Data for processing:
(* ===== verification/LoggerSpec.v ===== *)
(** * LoggerSpec: what the log shows

    Every request leaves one line that says how it ended; a derived handler
    shows its attributes in order; and two ways in which the lines say
    something else than they should. *)

From S2P Require Import Prelude GoStrings Strconv GoNet Logger.

(** ** Text without line breaks *)

Definition newline : ascii := chr 10.
Definition clean (s : bytes) : Prop := newline ∉ s.
Definition one_line (l : bytes) : Prop := ∃ body, l = body ++ [newline] ∧ clean body.

#[export] Instance clean_dec s : Decision (clean s).
Proof. unfold clean. apply _. Defined.

Lemma clean_app s t : clean (s ++ t) ↔ clean s ∧ clean t.
Proof. unfold clean. by rewrite not_elem_of_app. Qed.

Lemma clean_cons c s : c ≠ newline → clean s → clean (c :: s).
Proof. intros Hc Hs. by apply not_elem_of_cons. Qed.

Lemma clean_concat (l : list bytes) : Forall clean l → clean (concat l).
Proof. induction 1; [by apply not_elem_of_nil |]. by apply clean_app. Qed.

Lemma clean_FormatInt z : clean (FormatInt z).
Proof. by apply FormatInt_notin. Qed.

Lemma clean_show n : 0 <= n → clean (show 10 n).
Proof. intros Hn. pose proof (clean_FormatInt n) as H. unfold FormatInt in H. by replace (n <? 0) with false in H by lia. Qed.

Required work: Please return the material above exactly as written.

Solution to the exercise:
(* ===== verification/LoggerSpec.v ===== *)
(** * LoggerSpec: what the log shows

    Every request leaves one line that says how it ended; a derived handler
    shows its attributes in order; and two ways in which the lines say
    something else than they should. *)

From S2P Require Import Prelude GoStrings Strconv GoNet Logger.

(** ** Text without line breaks *)

Definition newline : ascii := chr 10.
Definition clean (s : bytes) : Prop := newline ∉ s.
Definition one_line (l : bytes) : Prop := ∃ body, l = body ++ [newline] ∧ clean body.

#[export] Instance clean_dec s : Decision (clean s).
Proof. unfold clean. apply _. Defined.

Lemma clean_app s t : clean (s ++ t) ↔ clean s ∧ clean t.
Proof. unfold clean. by rewrite not_elem_of_app. Qed.

Lemma clean_cons c s : c ≠ newline → clean s → clean (c :: s).
Proof. intros Hc Hs. by apply not_elem_of_cons. Qed.

Lemma clean_concat (l : list bytes) : Forall clean l → clean (concat l).
Proof. induction 1; [by apply not_elem_of_nil |]. by apply clean_app. Qed.

Lemma clean_FormatInt z : clean (FormatInt z).
Proof. by apply FormatInt_notin. Qed.

Lemma clean_show n : 0 <= n → clean (show 10 n).
Proof. intros Hn. pose proof (clean_FormatInt n) as H. unfold FormatInt in H. by replace (n <? 0) with false in H by lia. Qed.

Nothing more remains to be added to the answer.